Linkage 11/5: Bacteria and the Fly’s Sex Life

Posted at 12:39 pm CT on November 5, 2010

drosophilamelanogastercouple2As discussed previously on ScienceLife, the microbiome is the ecosystem of billions of bacterial organisms living inside our bodies, influencing us in as-yet-undetermined ways. Most efforts to study the microbiome thus far have focused on how gut bacteria affect digestion and disease, but a paper this week in PNAS reveals a surprising new power for those microorganisms: the ability to shape sexual preference. Okay, so far it’s only been observed in fruit flies, but as Ed Yong at Discover Magazine’s Not Exactly Rocket Science explains, it’s still a remarkable example of how a change in diet can alter an organism’s behavior in unforeseen ways.

The relationship between science and films, Carl Zimmer writes in this week’s Nature, has largely been a one-way street. Science gives Hollywood the technology to make pictures move, talk, and appear to throw things at you (in the case of the recent 3D boom), but returns the favor by portraying scientists as mad, geeky, or both. Zimmer’s column was inspired by hosting the recent Imagine Science Film Festival, a New York event that showcases short films with scientific inspiration. And while Zimmer is skeptical about the use of Hollywood film to promote science - Citizen Kane “would not have been a masterpiece if Orson Welles had kept asking himself ‘Does this make journalism accessible to a broader audience?’,” Zimmer writes - he comes slightly around after seeing films portraying the sensory phenomenon of synaesthesia and the comedic adventures of a Norwegian cryonics laboratory.

Bad news: a new projection by former University of Chicago faculty member Nicholas Christakis predicts that 42 percent of Americans will be obese by the year 2050. Good news: the obesity rate will plateau at that ghastly figure; as the authors write, “While not great, this is a much more optimistic estimate than 100%.” As our own Elbert Huang calculated last year, that plateau will still mean billions more in health care costs to treat chronic diseases associated with obesity, such as diabetes and heart disease.

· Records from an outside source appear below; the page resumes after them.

Definition NewIntrospector (url_Parse : string → result error URL) (config : IntrospectorConfig) :
    result error Introspector :=
  let invalid :=
    Err (Errorf "%w: endpoint %q is not an absolute HTTP URL" [ErrorNew ErrInvalidIntrospection]
           [config_Endpoint config]) in
  match url_Parse (config_Endpoint config) with
  | Err _ => invalid
  | Ok parsed =>
      if negb (isHTTPURL parsed) then invalid
      else if bool_decide (config_ClientID config = "")
              || bool_decide (config_ClientSecret config = "") then
        Err (Errorf "%w: the client ID and its secret are both required"
               [ErrorNew ErrInvalidIntrospection] [])
      else
        let maxEntries :=
          if config_MaxEntries config <=? 0 then DefaultIntrospectionMaxEntries
          else config_MaxEntries config in
        Ok {| endpoint := config_Endpoint config; clientID := config_ClientID config;
              clientSecret := config_ClientSecret config;
              cacheTTL := orDefaultDuration (config_CacheTTL config) DefaultIntrospectionCacheTTL;
              timeout := orDefaultDuration (config_Timeout config) DefaultIntrospectionTimeout;
              maxEntries := maxEntries |}
  end.

(** ** The cache *)

Definition cached (results : Results) (now : Time) (jti : string) : option bool :=
  match results !! jti with
  | Some result => if negb (time_before now (expiry result)) then None else Some (active result)
  | None => None
  end.

(** How long an answer is kept: [cacheTTL], and not beyond the token. *)
Definition expiryOf (cacheTTL : Duration) (now expiresAt : Time) : Time :=
  let expiry := time_add now cacheTTL in
  if negb (time_is_zero expiresAt) && time_before expiresAt expiry then expiresAt else expiry.

(** [expiry.Compare] *)
Definition expires_before (results : Results) (left right : string) : Prop :=
  from_option expiry 0 (results !! left) ≤ from_option expiry 0 (results !! right).

#[export] Instance expires_before_dec results : RelDecision (expires_before results).
Proof. intros l r. unfold expires_before. apply _. Defined.

Section cache.
(** The iteration order over a map. *)
Context (iterate : Results → list string).

Definition evict (maxEntries : Z) (results : Results) (now : Time) : Results :=
  let results := filter (λ kv, time_before now (expiry kv.2) = true) results in
  let excess := Z.of_nat (size results) - maxEntries in
  if excess <=? 0 then results
  else
    let keys := merge_sort (expires_before results) (iterate results) in
    foldl (λ m k, delete k m) results (firstn (Z.to_nat excess) keys).

Definition store (i : Introspector) (results : Results) (now : Time) (jti : string)
    (answer : bool) (expiresAt : Time) : Results :=
  let results :=
    <[jti := {| active := answer; expiry := expiryOf (cacheTTL i) now expiresAt |}]> results in
  if maxEntries i <? Z.of_nat (size results) then evict (maxEntries i) results now
  else results.
End cache.

(** ** Asking the IdP *)

(** A request as the client is given it, with the timeout of its context. *)
Record ClientRequest : Type := {
  request_Timeout : Duration;
  request_Method : string;
  request_URL : string;
  request_Header : Header;
  request_Body : string;
}.
(** The loop of [Run], at most [fuel] turns; the outer [None] means that more
    are needed.  A cancelled context ends it without a resolution. *)
Fixpoint Run (fuel : nat) (p : Provider) :
    M W (option (result error (option (resolution W)))) :=
  match fuel with
  | O => mret_ None
  | S fuel =>
      let! discovered := Discovery.Discover url_Parse EscapedPath (issuer p) in
      match discovered with
      | Ok md => mret_ (Some (let? r := resolve p md in Ok (Some r)))
      | Err err =>
          if fatal err then
            mret_ (Some (Err (Errorf "discover the IdP metadata: %w" [err] [])))
          else
            let! fires := KeySet.Fires (retryDelay p) in
            if fires then Run fuel p else mret_ (Some (Ok None))
      end
  end.

(** ** The operations of a provider; [resolved] is the pointer [Run] stores. *)

Definition Verify (p : Provider) (resolved : option (resolution W)) (token : string) :
    M (World W) (result error Authn.ExternalToken) :=
  match resolved with
  | None =>
      mret_ (Err (Errorf "%w: %w"
                    [ErrorNew ErrNotResolved; ErrorNew Authn.ErrVerifierUnavailable] []))
  | Some current =>
      let! claims := Verifier.Verify ValidateBinding (verifier current) token in
      mret_ (match claims with
             | Err err =>
                 if Is err Verifier.ErrKeysUnavailable then
                   Err (Errorf "%w: %w" [ErrorNew Authn.ErrVerifierUnavailable; err] [])
                 else Err (Errorf "verify the external token: %w" [err] [])
             | Ok claims =>
                 let scope := Verifier.Scope claims in
                 let scope :=
                   if legacyEventsWriteScope p then expandLegacyEventsWriteScope scope
                   else scope in
                 Ok {| Authn.Subject := Verifier.Subject claims;
                       Authn.ClientID := Verifier.ClientID claims;
                       Authn.TokenUse := Verifier.TokenUse claims; Authn.Scope := scope;
                       Authn.JTI := Verifier.JTI claims;
                       Authn.TenantID := Verifier.TenantID claims;
                       Authn.EventID := Verifier.EventID claims;
                       Authn.ExpiresAt := Verifier.ExpiresAt claims;
                       Authn.SenderConstrained :=
                         negb (bool_decide (Verifier.Confirmation claims = "")) |}
             end)
  end.

Definition Active (resolved : option (resolution W)) (token : string)
    (verified : Authn.ExternalToken) : M (World W) (result error bool) :=
  match resolved with
  | None =>
      mret_ (Err (Errorf "%w: %w"
                    [ErrorNew Introspection.ErrIntrospectionUnavailable; ErrorNew ErrNotResolved] []))
  | Some current =>
      match introspector current with
      | None =>
          mret_ (Err (Errorf "%w: introspection is not configured"
                        [ErrorNew Introspection.ErrIntrospectionUnavailable] []))
      | Some i =>
          let! active :=
            lift_cache (Introspection.Active iterate i token (Authn.JTI verified)
                          (Authn.ExpiresAt verified)) in
          mret_ (match active with
                 | Err err => Err (Errorf "ask the IdP whether the token is active: %w" [err] [])
                 | Ok active => Ok active
                 end)
      end
  end.

Definition Ready (resolved : option (resolution W)) : option error :=
  match resolved with None => Some (ErrorNew ErrNotResolved) | Some _ => None end.

Definition Metadata (resolved : option (resolution W)) : Discovery.Metadata * bool :=
  match resolved with
  | None =>
      ({| Discovery.Issuer := ""; Discovery.JWKSURI := "";
          Discovery.IntrospectionEndpoint := "" |}, false)
  | Some current => (metadata current, true)
  end.
(** At the top level too, unless its key is reserved. *)
Lemma appendAttr_top a :
  isReserved a.1 = false → attr_ok a = true →
  appendAttr Format formatValue [] a.1 a.2 = plainAttr a.1 a.2.
Proof.
  intros Hr Hok. destruct a as [key v]. simpl in *.
  destruct v as [s|b|t|l|file line function|text|attrs];
    try (cbn [appendAttr]; by rewrite (replaceAttr_free (key, _)) by done).
  rewrite appendAttr_group, plainAttr_group. unfold attr_ok in Hok. simpl in Hok.
  apply negb_true_iff, bool_decide_eq_false_1 in Hok. rewrite decide_False by done.
  f_equal. apply appendAttrs_inside.
Qed.

Lemma appendAttrs_own groups attrs :
  forallb attr_ok attrs = true →
  appendAttrs Format formatValue groups (own (negb (bool_decide (groups = []))) attrs)
    = plainAttrs (own (negb (bool_decide (groups = []))) attrs).
Proof.
  destruct groups as [|g groups]; [|intros _; apply appendAttrs_inside].
  rewrite bool_decide_eq_true_2 by done. simpl. intros Hok.
  unfold appendAttrs, plainAttrs. induction attrs as [|a attrs IH]; [done|].
  cbn in Hok. apply andb_true_iff in Hok as [Ha Hok]. cbn. f_equal; [|by apply IH].
  apply appendAttr_top; [apply renameReserved_free|by apply renameReserved_ok].
Qed.

Lemma appendNonBuiltIns_calls calls groups attrs :
  forallb call_ok calls = true → forallb attr_ok attrs = true →
  appendNonBuiltIns Format formatValue groups (ops_of (negb (bool_decide (groups = []))) calls)
    (own (negb (bool_decide (groups = [])) || existsb opens_group calls) attrs)
    = callMembers (negb (bool_decide (groups = []))) calls attrs.
Proof.
  intros Hcalls Hattrs. revert groups Hcalls.
  induction calls as [|c calls IH]; intros groups Hcalls.
  { simpl. rewrite orb_false_r. by apply appendAttrs_own. }
  cbn in Hcalls. apply andb_true_iff in Hcalls as [Hc Hcalls].
  destruct c as [handed|name]; cbn [ops_of callMembers existsb opens_group].
  - rewrite orb_false_l. destruct handed as [|a handed].
    + replace (plainAttrs (own (negb (bool_decide (groups = []))) [])) with ([] : list member)
        by by destruct (negb (bool_decide (groups = []))).
      by apply IH.
    + cbn [appendNonBuiltIns op_group op_attrs]. rewrite decide_False by tauto.
      rewrite IH by done. f_equal. rewrite <-appendAttrs_own by done. f_equal. unfold own.
      destruct (bool_decide (groups = [])); simpl; [|done]. apply renameReservedAttrs_eq.
  - destruct (decide (name = "")) as [->|Hn].
    + rewrite (bool_decide_eq_true_2 ("" = "")) by done. simpl. by apply IH.
    + cbn [appendNonBuiltIns op_group]. destruct (decide (name ≠ "")) as [_|]; [|done]. f_equal.
      rewrite (bool_decide_eq_false_2 (name = "")) by done. simpl. rewrite orb_true_r.
      specialize (IH (groups ++ [name]) Hcalls).
      rewrite (bool_decide_eq_false_2 (groups ++ [name] = [])) in IH by by destruct groups.
      exact IH.
Qed.
Lemma handleToken_not_active p body (w : W) answer w' tokenID :
  handleToken iterate p body w = (answer, w') → ¬ reports_active tokenID answer.
Proof.
  unfold handleToken, mbind_, mret_. intros H.
  destruct (DecodeToken maxRequestSize body) as [members|]; [|injection H as <- _; by intros []].
  destruct (tokenRequestFrom (iterate members)) as [request|]; [|injection H as <- _; by intros []].
  destruct (sign p request w) as [[signed|] w1]; injection H as <- _; [|by intros []].
  intros [Ha _]. absent Ha.
Qed.

Lemma step_revoked p call s (w : W) answer s' w' tokenID :
  step p call (s, w) = (answer, (s', w')) → tokenID ∈ s →
  tokenID ∈ s' ∧ ¬ reports_active tokenID answer.
Proof.
  destruct call; cbn [step]; intros H Hin.
  - injection H as <- <- <-. split; [done|]. intros [Ha _]. unfold handleMetadata in Ha.
    absent Ha.
  - injection H as <- <- <-. split; [done|]. intros [Ha _].
    absent Ha.
  - unfold lift in H. destruct (handleToken iterate p body w) as [a w1] eqn:Ht. injection H as <- <- <-.
    split; [done|]. by apply (handleToken_not_active _ _ _ _ _ _ Ht).
  - by apply (handleIntrospection_revoked _ _ tokenID) in H as [-> ?].
  - apply handleRevoke_revokes in H as [Hsub Ha]. split; [by apply Hsub|]. by apply Ha.
Qed.

Lemma run_revoked p calls s (w : W) answers s' w' tokenID :
  run p calls (s, w) = (answers, (s', w')) → tokenID ∈ s →
  tokenID ∈ s' ∧ Forall (λ answer, ¬ reports_active tokenID answer) answers.
Proof.
  revert s w answers. induction calls as [|call calls IH]; intros s w answers; cbn [run].
  { unfold mret_. intros [= <- <- <-] ?. by split. }
  run_monad. destruct (step p call (s, w)) as [a [s1 w1]] eqn:Hs.
  destruct (run p calls (s1, w1)) as [rest [s2 w2]] eqn:Hr. intros [= <- <- <-] Hin.
  apply (step_revoked _ _ _ _ _ _ _ tokenID) in Hs as [Hin1 ?]; [|done].
  apply IH in Hr as [??]; [|done]. split; [done|]. by constructor.
Qed.
End calls.

(** ** Properties *)

(** The token endpoint: it answers with a token exactly when the body is a
    token request that can be signed, and the token it answers with is signed
    with the published key ID over claims with the provider's issuer and
    audience, a fresh ID, the texts and the lifetime asked for, and the extra
    claims as they were sent, none of which can replace a claim the provider
    sets.  The order in which the decoded members are visited does not
    matter. *)
Theorem token_endpoint_spec {W K} `{!Library W K} iterate iterate' (p : provider K) body (w : W)
    signed w' :
  (∀ members, Permutation (iterate members) (map_to_list members)) →
  (∀ members, Permutation (iterate' members) (map_to_list members)) →
  let answer :=
    WriteJSON [("access_token", JString signed); ("token_type", JString "Bearer")] in
  handleToken iterate p body w = (answer, w') →
  handleToken iterate' p body w = (answer, w') ∧
  ∃ members r raw w1 now,
    DecodeToken maxRequestSize body = Ok members ∧
    tokenRequestFrom (iterate members) = Ok r ∧
    rand_Read tokenIDByteLength w = (Ok raw, w1) ∧ Now w1 = (now, w') ∧
    SignedString (key p) keyID (claimsOf p r (hex raw) now) = Ok signed ∧
    signed_claims p r (hex raw) now (claimsOf p r (hex raw) now) ∧
    ∀ name, name ∉ reservedTokenClaims → claimsOf p r (hex raw) now !! name = ExtraClaims r !! name.
Proof.
  intros Hi Hi' answer. unfold handleToken.
  destruct (DecodeToken maxRequestSize body) as [members|]; [|done].
  destruct (tokenRequestFrom (iterate members)) as [r|] eqn:Hr; [|done]. intros H.
  assert (tokenRequestFrom (iterate' members) = Ok r) as ->.
  { apply (readMembers_order (iterate members)); [by rewrite Hi, Hi'| |done].
    rewrite Hi. apply NoDup_fst_map_to_list. }
  split; [done|]. revert H. unfold sign, newTokenID, mbind_, mret_.
  destruct (rand_Read tokenIDByteLength w) as [[raw|] w1] eqn:Hraw; [|done].
  destruct (Now w1) as [now w2] eqn:Hnow.
  destruct (SignedString _ _ _) as [s|] eqn:Hs; [|done]. intros [= -> ->].
  exists members, r, raw, w1, now. split_and!; try done.
  - by apply claimsOf_signed, (tokenRequestFrom_extra (iterate members)).
  - intros name Hname. by apply claimsOf_extra.
Qed.

(** C33. Revocation is permanent: once the provider has answered that it revoked
    an ID, no introspection it answers later, after any requests, reports a
    token with this ID active. *)
Theorem revoked_stays_inactive {W K} `{!Library W K} iterate (p : provider K) body s (w : W) tokenID
    answer s1 w1 calls answers s2 w2 :
  handleRevoke p body (s, w) = (answer, (s1, w1)) → reports_revoked tokenID answer →
  run iterate p calls (s1, w1) = (answers, (s2, w2)) →
  Forall (λ answer, ¬ reports_active tokenID answer) answers.
Proof.
  intros Hrev Hans Hrun. apply handleRevoke_revokes in Hrev as [_ Hrev].
  destruct (Hrev tokenID) as [_ Hin].
  by destruct (run_revoked _ _ _ _ _ _ _ _ tokenID Hrun (Hin Hans)).
Qed.

(** ** An example provider *)

Definition example_body : gmap string json :=
  list_to_map [("sub", JString "user"); ("client_id", JString "web"); ("scope", JString "a.read");
               ("token_use", JString Registry.TokenUseRegistration); ("iss", JString "forged");
               ("role", JString "admin")].

Definition example_claims (token : string) : MapClaims :=
  list_to_map [("jti", JString token); ("sub", JString "user")].

Definition formType : string := "application/x-www-form-urlencoded".

Definition example_form (size : Z) (contentType body : string) : result error (string → string) :=
  if size <? Z.of_nat (String.length body) then Err (ErrorNew "http: request body too large")
  else
    match ParseQuery body with
    | Some v => Ok (λ name, if decide (contentType = formType) then Values_Get v name else "")
    | None => Err (ErrorNew "invalid form")
    end.

(** Tokens are their IDs. *)
#[local] Instance example_library : Library nat (Z * Z) :=
  {| GenerateKey := Ok (2 ^ 2048 + 1, 65537); key_N := fst; key_E := snd;
     rand_Read := λ n w, (Ok (repeat (Z.of_nat w) n), S w);
     Now := λ w, ((62135596800 + 1000) * Second, w);
     SignedString := λ _ _ claims,
       match claims !! "jti" with Some (JString id) => Ok id | _ => Err (ErrorNew "no jti") end;
     ParseWithClaims := λ _ _ _ token w, (Some (example_claims token), w);
     url_Parse := λ _, Err (ErrorNew "unused");
     DecodeToken := λ _ _, Ok example_body;
     DecodeRevoke := λ _ body, Ok {| revoke_JTI := ""; revoke_Token := body |};
     UnmarshalAny := Ok; ParseForm := example_form |}.
Lemma issued_token_accepted_witness :
  (Idp.Verify (λ _ _ _, None) example_gateway (Some example_resolution) "token" example_world).1
    = Ok {| Authn.Subject := "user"; Authn.ClientID := "web"; Authn.TokenUse := Registry.TokenUseRegistration;
            Authn.Scope := "a.read"; Authn.JTI := "id-1"; Authn.TenantID := ""; Authn.EventID := "";
            Authn.ExpiresAt := date 1700000060; Authn.SenderConstrained := false |}.
Proof.
  etransitivity; [apply (f_equal fst), (issued_token_accepted (V := nat) FakeIdp.example_provider example_jwt_now Idp.example_url_parse
    (λ _ _ _, None) example_gateway example_metadata example_resolution FakeIdp.example_request "id-1" FakeIdp.example_now ""
    "token" example_world 7 7 "keys" 7 7 7)|];
    try reflexivity.
  - apply example_laws.
  - split; [vm_compute; reflexivity|apply Z.leb_le; vm_compute; reflexivity|by vm_compute].
  - by left.
  - intros name [x Hx]. cbn [FakeIdp.example_request FakeIdp.ExtraClaims] in Hx. by rewrite lookup_empty in Hx.
  - split; try done; [by_computation|by left..].
  - done.
  - eexists. split; reflexivity.
  - split; [reflexivity|exact FakeIdp.example_readable|].
    split; [apply Z.leb_le|apply Z.ltb_lt]; vm_compute; reflexivity.
Defined.
Lemma example_responds {W} (methods : list (Method (W * list string) string)) :
  responds_from methods methods.
Proof.
  split. intros Req Res ? ? ctx spec req res w w'. cbn.
  destruct (method_of methods (Procedure spec)) as [m|] eqn:Hm; [|done].
  destruct (method_Handler m ctx (method_Spec m) (encode req) (w, [])) as [[err|] [w1 sent]] eqn:Hr; [done|].
  destruct sent as [|reply [|? ?]]; [done| |done]. intros [= Hd <-].
  by exists m, ctx, w, w1, reply.
Qed.

Definition example_inner : list (Method (nat * list string) string) :=
  RegisterGreetServiceHandler [] (lift_service greetService).

Definition example_outer : list (Method (nat * option AuditLog.Record_ * list string) string) :=
  Register 7 [] example_inner.

(** A greeting through the gateway, and one that the service refuses. *)
Example example_greeting :
  Greet (NewGreetServiceClient example_outer) example_context {| Name := "Tolo" |} (0%nat, None)
    = (Ok {| Greeting := "Hello, Tolo!" |}, (0%nat, None)) ∧
  Greet (NewGreetServiceClient example_outer) example_context {| Name := "" |} (0%nat, None)
    = (Err (ConnectError CodeInvalidArgument "name is required" [] true []), (0%nat, None)).
Proof. split; reflexivity. Qed.

Lemma forwarding_transparent_witness :
  ∃ ctx' v v', Greet (W := nat) greetService ctx' {| Name := "Tolo" |} v
    = (Ok {| Greeting := "Hello, Tolo!" |}, v').
Proof.
  refine (proj2 (proj1 (forwarding_transparent (MessageLaws0 := ltac:(by intros [])) (MessageLaws1 := ltac:(by intros []))
    (MessageLaws2 := ltac:(by intros [])) (MessageLaws3 := ltac:(by intros []))
    7 greetService example_inner example_outer
    (example_responds example_inner) (example_responds example_outer)) example_context {| Name := "Tolo" |}
    {| Greeting := "Hello, Tolo!" |} (0%nat, None) (0%nat, None) _)).
  reflexivity.
Defined.
(** The file of a service among [services]. *)
Definition root_of (find : Finder) (services : list string) (file : FileDescriptor) : Prop :=
  ∃ service, service ∈ services ∧ find service = Ok (ServiceDescriptor file).

Lemma rootsLoop_ok find services roots roots' :
  rootsLoop find services roots = Ok roots' →
  (∀ service, service ∈ services → ∃ file, find service = Ok (ServiceDescriptor file)) ∧
  (∀ path, is_Some (roots' !! path) ↔
     is_Some (roots !! path) ∨ ∃ file, root_of find services file ∧ file_path file = path) ∧
  (∀ path file, roots' !! path = Some file →
     roots !! path = Some file ∨ (root_of find services file ∧ file_path file = path)).
Proof.
  revert roots. induction services as [|service services IH]; intros roots; cbn [rootsLoop].
  { intros [= ->]. split_and!; [by intros ? []%not_elem_of_nil| |auto].
    intros path. split; [auto|]. by intros [|(? & (? & []%not_elem_of_nil & _) & _)]. }
  destruct (serviceFile find service) as [file|] eqn:Hf; [|done]. cbn [result_bind].
  apply serviceFile_ok in Hf. intros (H1 & H2 & H3)%IH.
  assert (root_of find (service :: services) file) as Hroot by (exists service; split; [left|done]).
  assert (∀ f, root_of find services f → root_of find (service :: services) f) as Hmore.
  { intros f (s & ? & ?). exists s. split; [by right|done]. }
  split_and!.
  - intros s [->|Hs]%elem_of_cons; eauto.
  - intros path. rewrite H2, lookup_insert_is_Some'. split.
    + intros [[Heq|]|(f & ? & ?)]; [right|by left|right]; eauto.
    + intros [|(f & (s & [->|Hs]%elem_of_cons & Hfind) & <-)]; [auto| |].
      * left. left. congruence.
      * right. exists f. split; [by exists s|done].
  - intros path f [Hl|[? ?]]%H3; [|auto].
    apply lookup_insert_Some in Hl as [[<- <-]|[_ ?]]; auto.
Qed.

Lemma rootsLoop_total find services roots :
  (∀ service, service ∈ services → ∃ file, find service = Ok (ServiceDescriptor file)) →
  ∃ roots', rootsLoop find services roots = Ok roots'.
Proof.
  revert roots. induction services as [|service services IH]; intros roots H; cbn [rootsLoop]; [eauto|].
  destruct (H service) as [file Hf]; [left|]. rewrite (proj2 (serviceFile_ok _ _ _) Hf).
  cbn [result_bind]. apply IH. intros s Hs. apply H. by right.
Qed.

The health care reform measures passed last year, should they survive the new Republican-led House, put a greater emphasis on primary care and preventive medicine. But the question of who will provide that primary care remains unanswered, as Joanna Broder wrote in the Chicago Tribune this week. Broder leads her article with Pritzker School of Medicine graduate Nina Vergari Rogers, currently working at the Chicago Family Health Center as part of the University of Chicago Medical Center’s REACH program. Doctors enrolled in REACH can receive $40,000 a year toward their medical school loans - a serious incentive, given that the lower salaries paid to primary care physicians mean their expenses exceed their earnings for the first 3-5 years after residency.